В общем так или иначе я оказался в гостях – за столом, в пиджаке и без фотоаппарата. Хозяина звали весело и просто: Василий Грушин. Он мне нравился, я ему тоже, хотя друг дружку мы понимали с трудом. Он был серьезен и верил в принципы, я тоже был серьезным, но, что такое принципы, не знал. Он мечтал переустроить мир к лучшему и на собственном примере неустанно доказывал, что это вполне возможно. Про переустройство мира я опять же ничего не знал, но Васю Грушина за эту его мечту любил. Любил, но не уважал, и за это он, кажется, уважал меня. Грушин был крупным начальником, его баловали подарками, улыбками и комплиментами. Я ему ничего не дарил и улыбался только когда мне этого хотелось. Но Грушин мне нравился, и он про это знал. Судя по всему, ему было этого достаточно.

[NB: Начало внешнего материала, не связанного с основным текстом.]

Ltac inject_subs :=
  repeat match goal with
  | |- context [inject_Z (?a - ?b)] =>
      let q := fresh "q" in let Hq := fresh "Hq" in
      pose proof (inject_Z_sub a b) as Hq;
      set (q := inject_Z (a - b)) in *; clearbody q
  | Hc : context [inject_Z (?a - ?b)] |- _ =>
      let q := fresh "q" in let Hq := fresh "Hq" in
      pose proof (inject_Z_sub a b) as Hq;
      set (q := inject_Z (a - b)) in *; clearbody q
  end.

Ltac inject_consts :=
  repeat match goal with
  | Hc : context [inject_Z (Zpos ?p)] |- _ =>
      change (inject_Z (Zpos p)) with (Zpos p # 1)%Q in Hc
  | |- context [inject_Z (Zpos ?p)] =>
      change (inject_Z (Zpos p)) with (Zpos p # 1)%Q
  | Hc : context [inject_Z (Zneg ?p)] |- _ =>
      change (inject_Z (Zneg p)) with (Zneg p # 1)%Q in Hc
  | |- context [inject_Z (Zneg ?p)] =>
      change (inject_Z (Zneg p)) with (Zneg p # 1)%Q
  | Hc : context [inject_Z Z0] |- _ => change (inject_Z Z0) with 0%Q in Hc
  | |- context [inject_Z Z0] => change (inject_Z Z0) with 0%Q
  end.

Ltac Q_facts := add_Q_facts; inject_subs; inject_consts.

Ltac exact_arith := split_max; Q_facts; lra.

(** Either side of an equivalence between a fact on values and a fact on
    the cycle index, once the case of the index is known. *)
Ltac decide_iff :=
  split; intros ?; Q_facts; first [assumption | lia | lra | exfalso; lra | exfalso; lia].

(** Splitting on whether an integer has reached a bound. *)
Ltac reached k c :=
  let Hk := fresh "Hk" in destruct (Z.leb_spec k c) as [Hk|Hk].

(** X1: without mitigation the divergence is strictly increasing over
    the non-negative cycle indices, across the phase boundaries at 50 and
    65 as within the phases. *)
Theorem unmitigated_divergence_increasing (c1 c2 : Z) :
  0 <= c1 -> c1 < c2 ->
  exists s1 s2,
    simulate_fairness_collapse (num := Q) c1 false = Ok s1 /\
    simulate_fairness_collapse (num := Q) c2 false = Ok s2 /\
    (divergence s1 < divergence s2)%Q.
Proof.
  intros H0 H12.
  exists (exact_unmitigated c1), (exact_unmitigated c2).
  split; [apply simulate_exact_unmitigated|].
  split; [apply simulate_exact_unmitigated|].
  phase c1; phase c2; try lia; cbn [divergence]; exact_arith.
Qed.

Lemma unmitigated_divergence_increasing_witness :
  exists s1 s2,
    simulate_fairness_collapse (num := Q) 65 false = Ok s1 /\
    simulate_fairness_collapse (num := Q) 66 false = Ok s2 /\
    (divergence s1 < divergence s2)%Q.
Proof. apply (unmitigated_divergence_increasing 65 66); lia. Defined.


(** X2: without mitigation the fairness of a non-negative cycle index
    lies between 0.15 and 0.96, and it is on the floor 0.15 exactly from
    cycle 105 on. *)
Theorem unmitigated_fairness_floor (c : Z) :
  0 <= c ->
  exists s,
    simulate_fairness_collapse (num := Q) c false = Ok s /\
    (0.15 <= fairness s <= 0.96)%Q /\
    ((fairness s == 0.15)%Q <-> 105 <= c).
Proof.
  intros H0. exists (exact_unmitigated c).
  split; [apply simulate_exact_unmitigated|].
  reached 105 c; phase c; try lia; cbn [fairness]; split_max;
    (split; [split; Q_facts; lra | decide_iff]).
Qed.

Lemma unmitigated_fairness_floor_witness :
  exists s,
    simulate_fairness_collapse (num := Q) 105 false = Ok s /\
    (0.15 <= fairness s <= 0.96)%Q /\
    ((fairness s == 0.15)%Q <-> 105 <= 105).
Proof. apply (unmitigated_fairness_floor 105). lia. Defined.


(** X3: with mitigation, on a non-negative cycle index, the divergence
    lies between 0.05 and 0.20 and is on the cap 0.20 exactly from cycle
    108 on; the fairness lies between 0.90 and 0.96 and is on the floor
    0.90 exactly from cycle 120 on. *)
Theorem mitigated_cap_and_floor (c : Z) :
  0 <= c ->
  exists s,
    simulate_fairness_collapse (num := Q) c true = Ok s /\
    (0.05 <= divergence s <= 0.20)%Q /\
    ((divergence s == 0.20)%Q <-> 108 <= c) /\
    (0.90 <= fairness s <= 0.96)%Q /\
    ((fairness s == 0.90)%Q <-> 120 <= c).
Proof.
  intros H0. exists (exact_mitigated c).
  split; [apply simulate_exact_mitigated|].
  unfold exact_mitigated; cbn [divergence fairness].
  split; [split; exact_arith|].
  split; [reached 108 c; split_max; decide_iff|].
  split; [split; exact_arith|].
  reached 120 c; split_max; decide_iff.
Qed.

Lemma mitigated_cap_and_floor_witness :
  exists s,
    simulate_fairness_collapse (num := Q) 108 true = Ok s /\
    (0.05 <= divergence s <= 0.20)%Q /\
    ((divergence s == 0.20)%Q <-> 108 <= 108) /\
    (0.90 <= fairness s <= 0.96)%Q /\
    ((fairness s == 0.90)%Q <-> 120 <= 108).
Proof. apply (mitigated_cap_and_floor 108). lia. Defined.


(** X4: with mitigation, over all integers, a larger cycle index never
    has a smaller divergence nor a larger fairness. *)
Theorem mitigated_monotone (c1 c2 : Z) :
  c1 <= c2 ->
  exists s1 s2,
    simulate_fairness_collapse (num := Q) c1 true = Ok s1 /\
    simulate_fairness_collapse (num := Q) c2 true = Ok s2 /\
    (divergence s1 <= divergence s2)%Q /\
    (fairness s2 <= fairness s1)%Q.
Proof.
  intros H12. exists (exact_mitigated c1), (exact_mitigated c2).
  split; [apply simulate_exact_mitigated|].
  split; [apply simulate_exact_mitigated|].
  unfold exact_mitigated; cbn [divergence fairness].
  split; exact_arith.
Qed.

Lemma mitigated_monotone_witness :
  exists s1 s2,
    simulate_fairness_collapse (num := Q) (-5) true = Ok s1 /\
    simulate_fairness_collapse (num := Q) 200 true = Ok s2 /\
    (divergence s1 <= divergence s2)%Q /\
    (fairness s2 <= fairness s1)%Q.
Proof. apply (mitigated_monotone (-5) 200). lia. Defined.


(** X5: mitigation lowers the divergence only from cycle 8 on: on the
    cycles 0 to 7 the mitigated divergence, which starts from the residual
    0.05, is strictly above the unmitigated one, and from cycle 8 on it is
    strictly below. *)
Theorem mitigation_lowers_divergence_from_cycle_8 (c : Z) :
  0 <= c ->
  exists u m,
    simulate_fairness_collapse (num := Q) c false = Ok u /\
    simulate_fairness_collapse (num := Q) c true = Ok m /\
    ((divergence m < divergence u)%Q <-> 8 <= c) /\
    ((divergence u < divergence m)%Q <-> c <= 7).
Proof.
  intros H0. exists (exact_unmitigated c), (exact_mitigated c).
  split; [apply simulate_exact_unmitigated|].
  split; [apply simulate_exact_mitigated|].
  unfold exact_mitigated.
  reached 8 c; phase c; try lia; cbn [divergence]; split_max;
    (split; decide_iff).
Qed.

Lemma mitigation_lowers_divergence_from_cycle_8_witness :
  exists u m,
    simulate_fairness_collapse (num := Q) 7 false = Ok u /\
    simulate_fairness_collapse (num := Q) 7 true = Ok m /\
    ((divergence m < divergence u)%Q <-> 8 <= 7) /\
    ((divergence u < divergence m)%Q <-> 7 <= 7).
Proof. apply (mitigation_lowers_divergence_from_cycle_8 7). lia. Defined.


(** X6: without mitigation the divergence of a non-negative cycle index
    is above the critical threshold 0.5 exactly from cycle 61 on, that is
    already in Phase 2. *)
Theorem unmitigated_divergence_crosses_half_at_61 (c : Z) :
  0 <= c ->
  exists u,
    simulate_fairness_collapse (num := Q) c false = Ok u /\
    ((0.5 < divergence u)%Q <-> 61 <= c).
Proof.
  intros H0. exists (exact_unmitigated c).
  split; [apply simulate_exact_unmitigated|].
  reached 61 c; phase c; try lia; cbn [divergence]; decide_iff.
Qed.

Lemma unmitigated_divergence_crosses_half_at_61_witness :
  exists u,
    simulate_fairness_collapse (num := Q) 61 false = Ok u /\
    ((0.5 < divergence u)%Q <-> 61 <= 61).
Proof. apply (unmitigated_divergence_crosses_half_at_61 61). lia. Defined.


(** X7: on a negative cycle index the unmitigated divergence is negative
    and the mitigated divergence is below the residual 0.05; the fairness
    leaves the range up to 1: the unmitigated one is above 1 exactly for
    cycle indices up to -9, the mitigated one exactly up to -81. *)
Theorem negative_cycle_values (c : Z) :
  c < 0 ->
  exists u m,
    simulate_fairness_collapse (num := Q) c false = Ok u /\
    simulate_fairness_collapse (num := Q) c true = Ok m /\
    (divergence u < 0)%Q /\ (divergence m < 0.05)%Q /\
    ((1 < fairness u)%Q <-> c <= -9) /\
    ((1 < fairness m)%Q <-> c <= -81).
Proof.
  intros H0. exists (exact_unmitigated c), (exact_mitigated c).
  split; [apply simulate_exact_unmitigated|].
  split; [apply simulate_exact_mitigated|].
  unfold exact_mitigated.
  phase c; try lia; cbn [divergence fairness].
  split; [exact_arith|]. split; [exact_arith|].
  split; [reached (-8) c | reached (-80) c]; split_max; decide_iff.
Qed.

Однажды я зашел к нему на работу и застал за странным занятием. Охрану из проходной он проверял на знание Пушкина. Здоровый малый перетаптывался у него в кабинете и с туповатой растерянностью повторял:
– Мой дядя… Дядя самых чистых правил…
– Честных, – мягко поправлял его начальственный Грушин.
– Чего?
– Честных, а не чистых, хотя честь и чистота – тоже, конечно, в некотором роде… Ммм… В общем не смущайся, продолжай…
Чуть позже в кабинет заходили секретари, водители, бухгалтера и тоже бубнили заученные строчки. Знатоков Пушкина Грушин поощрял премиальными. Ему явно нравилось быть спонсором просвещения.
– Но зачем? Зачем им это нужно? – спрашивал я его.
– Ты спрашиваешь об этом меня?
– Ну да!
– Спрашиваешь, зачем людям нужен Пушкин?
– Да нет же! Я интересуюсь, причем тут твои подчиненные?
– Ты не считаешь их за людей?
– Тьфу ты!..
На этом наш разговор завершался. Чаще всего аналогичным образом завершалось большинство наших бесед, и все равно мы друг друга любили. Я считал, что Грушины бессильны переделать мир, но я не сомневался, что он держится на их плечах. Сам Грушин, должно быть, думал про меня, что я правдив и сострадателен. Этих качеств ему вполне хватало, чтобы относиться ко мне с симпатией. Вполне возможно, что причины своего неравнодушия мы просто выдумали. На чем держится дружба и недружба? Наверное, как и любовь, на чем-то смутном и по-человечески неразрешимом.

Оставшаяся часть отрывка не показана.